TASK DESCRIPTION: Copy out the data in full, keeping each line exactly as it reads.

__________________________________________________

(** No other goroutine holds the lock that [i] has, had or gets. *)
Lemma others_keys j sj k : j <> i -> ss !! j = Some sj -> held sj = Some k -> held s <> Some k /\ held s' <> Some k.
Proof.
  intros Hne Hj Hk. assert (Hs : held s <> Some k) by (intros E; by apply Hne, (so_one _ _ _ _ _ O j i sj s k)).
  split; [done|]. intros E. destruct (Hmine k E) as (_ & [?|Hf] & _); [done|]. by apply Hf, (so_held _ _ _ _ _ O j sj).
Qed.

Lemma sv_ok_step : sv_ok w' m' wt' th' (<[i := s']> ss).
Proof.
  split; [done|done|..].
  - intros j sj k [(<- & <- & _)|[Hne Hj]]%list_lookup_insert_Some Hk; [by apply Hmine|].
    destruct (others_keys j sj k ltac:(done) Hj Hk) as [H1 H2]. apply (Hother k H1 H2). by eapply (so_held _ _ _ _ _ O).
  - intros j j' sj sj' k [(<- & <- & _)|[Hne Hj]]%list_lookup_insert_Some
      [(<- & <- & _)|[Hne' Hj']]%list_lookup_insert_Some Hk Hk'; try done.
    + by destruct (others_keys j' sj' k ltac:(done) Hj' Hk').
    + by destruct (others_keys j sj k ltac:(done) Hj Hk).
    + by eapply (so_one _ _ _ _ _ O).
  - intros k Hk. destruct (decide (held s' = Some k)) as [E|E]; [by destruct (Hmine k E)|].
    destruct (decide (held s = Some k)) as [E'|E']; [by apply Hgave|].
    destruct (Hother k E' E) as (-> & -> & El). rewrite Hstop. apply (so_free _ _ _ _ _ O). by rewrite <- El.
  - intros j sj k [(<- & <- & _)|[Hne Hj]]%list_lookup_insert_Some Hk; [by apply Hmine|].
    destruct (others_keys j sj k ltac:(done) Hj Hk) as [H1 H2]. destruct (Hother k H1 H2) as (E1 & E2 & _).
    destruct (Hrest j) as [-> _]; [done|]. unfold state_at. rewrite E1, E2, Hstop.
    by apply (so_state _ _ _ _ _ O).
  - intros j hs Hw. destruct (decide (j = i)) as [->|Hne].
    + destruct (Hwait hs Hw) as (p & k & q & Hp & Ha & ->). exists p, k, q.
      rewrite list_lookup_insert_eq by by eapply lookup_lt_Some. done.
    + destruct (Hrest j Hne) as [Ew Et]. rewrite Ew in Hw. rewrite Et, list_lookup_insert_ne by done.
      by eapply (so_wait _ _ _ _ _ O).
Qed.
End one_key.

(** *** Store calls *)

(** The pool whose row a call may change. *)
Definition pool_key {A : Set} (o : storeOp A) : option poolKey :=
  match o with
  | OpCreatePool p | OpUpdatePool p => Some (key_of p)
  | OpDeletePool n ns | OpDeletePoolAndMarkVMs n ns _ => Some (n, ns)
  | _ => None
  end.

__________________________________________________

ANSWER FOR THIS EXERCISE:
(** No other goroutine holds the lock that [i] has, had or gets. *)
Lemma others_keys j sj k : j <> i -> ss !! j = Some sj -> held sj = Some k -> held s <> Some k /\ held s' <> Some k.
Proof.
  intros Hne Hj Hk. assert (Hs : held s <> Some k) by (intros E; by apply Hne, (so_one _ _ _ _ _ O j i sj s k)).
  split; [done|]. intros E. destruct (Hmine k E) as (_ & [?|Hf] & _); [done|]. by apply Hf, (so_held _ _ _ _ _ O j sj).
Qed.

Lemma sv_ok_step : sv_ok w' m' wt' th' (<[i := s']> ss).
Proof.
  split; [done|done|..].
  - intros j sj k [(<- & <- & _)|[Hne Hj]]%list_lookup_insert_Some Hk; [by apply Hmine|].
    destruct (others_keys j sj k ltac:(done) Hj Hk) as [H1 H2]. apply (Hother k H1 H2). by eapply (so_held _ _ _ _ _ O).
  - intros j j' sj sj' k [(<- & <- & _)|[Hne Hj]]%list_lookup_insert_Some
      [(<- & <- & _)|[Hne' Hj']]%list_lookup_insert_Some Hk Hk'; try done.
    + by destruct (others_keys j' sj' k ltac:(done) Hj' Hk').
    + by destruct (others_keys j sj k ltac:(done) Hj Hk).
    + by eapply (so_one _ _ _ _ _ O).
  - intros k Hk. destruct (decide (held s' = Some k)) as [E|E]; [by destruct (Hmine k E)|].
    destruct (decide (held s = Some k)) as [E'|E']; [by apply Hgave|].
    destruct (Hother k E' E) as (-> & -> & El). rewrite Hstop. apply (so_free _ _ _ _ _ O). by rewrite <- El.
  - intros j sj k [(<- & <- & _)|[Hne Hj]]%list_lookup_insert_Some Hk; [by apply Hmine|].
    destruct (others_keys j sj k ltac:(done) Hj Hk) as [H1 H2]. destruct (Hother k H1 H2) as (E1 & E2 & _).
    destruct (Hrest j) as [-> _]; [done|]. unfold state_at. rewrite E1, E2, Hstop.
    by apply (so_state _ _ _ _ _ O).
  - intros j hs Hw. destruct (decide (j = i)) as [->|Hne].
    + destruct (Hwait hs Hw) as (p & k & q & Hp & Ha & ->). exists p, k, q.
      rewrite list_lookup_insert_eq by by eapply lookup_lt_Some. done.
    + destruct (Hrest j Hne) as [Ew Et]. rewrite Ew in Hw. rewrite Et, list_lookup_insert_ne by done.
      by eapply (so_wait _ _ _ _ _ O).
Qed.
End one_key.

(** *** Store calls *)

(** The pool whose row a call may change. *)
Definition pool_key {A : Set} (o : storeOp A) : option poolKey :=
  match o with
  | OpCreatePool p | OpUpdatePool p => Some (key_of p)
  | OpDeletePool n ns | OpDeletePoolAndMarkVMs n ns _ => Some (n, ns)
  | _ => None
  end.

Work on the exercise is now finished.